■ **TASK INPUTS**:

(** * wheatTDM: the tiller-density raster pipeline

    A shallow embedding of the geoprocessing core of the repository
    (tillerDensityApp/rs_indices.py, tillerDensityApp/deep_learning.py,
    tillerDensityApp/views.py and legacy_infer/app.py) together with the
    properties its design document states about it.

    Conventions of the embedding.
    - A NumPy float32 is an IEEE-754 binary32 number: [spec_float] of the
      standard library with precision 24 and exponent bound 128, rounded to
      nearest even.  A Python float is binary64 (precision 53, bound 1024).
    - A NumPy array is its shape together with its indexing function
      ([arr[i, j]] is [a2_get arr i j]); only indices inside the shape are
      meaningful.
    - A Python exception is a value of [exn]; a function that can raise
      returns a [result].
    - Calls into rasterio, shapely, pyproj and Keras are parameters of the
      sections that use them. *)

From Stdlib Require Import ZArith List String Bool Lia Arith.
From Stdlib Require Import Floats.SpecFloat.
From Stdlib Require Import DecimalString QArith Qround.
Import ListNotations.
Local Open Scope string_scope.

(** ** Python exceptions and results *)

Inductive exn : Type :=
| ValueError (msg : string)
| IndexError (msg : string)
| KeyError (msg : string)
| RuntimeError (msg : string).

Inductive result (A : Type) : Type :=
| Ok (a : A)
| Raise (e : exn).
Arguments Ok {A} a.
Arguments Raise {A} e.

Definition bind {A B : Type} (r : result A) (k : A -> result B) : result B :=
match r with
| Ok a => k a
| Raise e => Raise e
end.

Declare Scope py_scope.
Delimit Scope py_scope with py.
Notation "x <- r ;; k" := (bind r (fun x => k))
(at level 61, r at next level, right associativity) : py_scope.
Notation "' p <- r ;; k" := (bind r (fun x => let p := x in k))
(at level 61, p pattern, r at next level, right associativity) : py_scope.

* * *

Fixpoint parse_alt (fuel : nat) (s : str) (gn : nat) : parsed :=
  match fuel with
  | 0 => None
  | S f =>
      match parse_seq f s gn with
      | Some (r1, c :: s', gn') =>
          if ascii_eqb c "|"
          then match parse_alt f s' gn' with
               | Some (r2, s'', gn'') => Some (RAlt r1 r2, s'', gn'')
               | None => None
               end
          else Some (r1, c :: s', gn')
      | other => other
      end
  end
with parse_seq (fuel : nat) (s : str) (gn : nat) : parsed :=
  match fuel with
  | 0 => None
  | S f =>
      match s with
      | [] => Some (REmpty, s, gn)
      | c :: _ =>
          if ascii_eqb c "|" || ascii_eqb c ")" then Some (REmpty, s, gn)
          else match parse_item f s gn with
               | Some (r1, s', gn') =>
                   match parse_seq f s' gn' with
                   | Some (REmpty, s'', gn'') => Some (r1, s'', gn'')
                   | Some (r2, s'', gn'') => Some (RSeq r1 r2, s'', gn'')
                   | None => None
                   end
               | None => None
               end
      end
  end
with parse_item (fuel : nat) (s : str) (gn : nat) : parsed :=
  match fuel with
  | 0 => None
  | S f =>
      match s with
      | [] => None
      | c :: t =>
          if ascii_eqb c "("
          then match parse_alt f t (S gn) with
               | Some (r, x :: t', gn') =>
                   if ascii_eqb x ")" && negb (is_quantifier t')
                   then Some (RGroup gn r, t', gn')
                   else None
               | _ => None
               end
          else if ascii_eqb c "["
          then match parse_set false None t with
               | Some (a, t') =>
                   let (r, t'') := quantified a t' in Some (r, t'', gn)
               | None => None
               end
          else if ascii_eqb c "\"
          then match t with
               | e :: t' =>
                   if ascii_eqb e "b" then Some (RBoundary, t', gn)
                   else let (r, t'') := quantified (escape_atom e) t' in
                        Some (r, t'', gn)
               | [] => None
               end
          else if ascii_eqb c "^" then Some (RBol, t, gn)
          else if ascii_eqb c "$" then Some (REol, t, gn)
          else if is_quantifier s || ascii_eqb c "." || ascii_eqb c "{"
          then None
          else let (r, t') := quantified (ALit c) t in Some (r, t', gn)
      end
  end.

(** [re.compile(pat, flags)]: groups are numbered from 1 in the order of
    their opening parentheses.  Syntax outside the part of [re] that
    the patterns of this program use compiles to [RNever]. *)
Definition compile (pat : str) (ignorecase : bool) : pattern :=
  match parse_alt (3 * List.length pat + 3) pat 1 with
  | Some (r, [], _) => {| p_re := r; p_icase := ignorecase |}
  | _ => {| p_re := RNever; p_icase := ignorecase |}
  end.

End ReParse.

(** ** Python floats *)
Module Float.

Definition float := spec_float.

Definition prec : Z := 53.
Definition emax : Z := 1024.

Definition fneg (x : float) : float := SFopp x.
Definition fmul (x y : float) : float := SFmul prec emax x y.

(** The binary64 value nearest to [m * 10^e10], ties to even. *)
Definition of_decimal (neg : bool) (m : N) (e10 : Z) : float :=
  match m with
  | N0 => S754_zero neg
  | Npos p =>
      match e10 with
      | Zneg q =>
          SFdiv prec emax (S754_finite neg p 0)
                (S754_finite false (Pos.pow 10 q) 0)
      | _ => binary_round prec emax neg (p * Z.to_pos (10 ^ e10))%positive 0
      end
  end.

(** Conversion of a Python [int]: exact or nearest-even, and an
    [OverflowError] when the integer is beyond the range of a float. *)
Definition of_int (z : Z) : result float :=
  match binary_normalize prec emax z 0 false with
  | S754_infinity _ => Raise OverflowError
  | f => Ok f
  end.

■ **DESCRIPTION OF THE TASK**:
The required answer is the run of lines above, starting at the line with "(r : result" and ending at the line with "(at level 61, p", reproduced exactly with both ends.

■ **RESPONSE BOX**:
Definition bind {A B : Type} (r : result A) (k : A -> result B) : result B :=
match r with
| Ok a => k a
| Raise e => Raise e
end.

Declare Scope py_scope.
Delimit Scope py_scope with py.
Notation "x <- r ;; k" := (bind r (fun x => k))
(at level 61, r at next level, right associativity) : py_scope.
Notation "' p <- r ;; k" := (bind r (fun x => let p := x in k))
(at level 61, p pattern, r at next level, right associativity) : py_scope.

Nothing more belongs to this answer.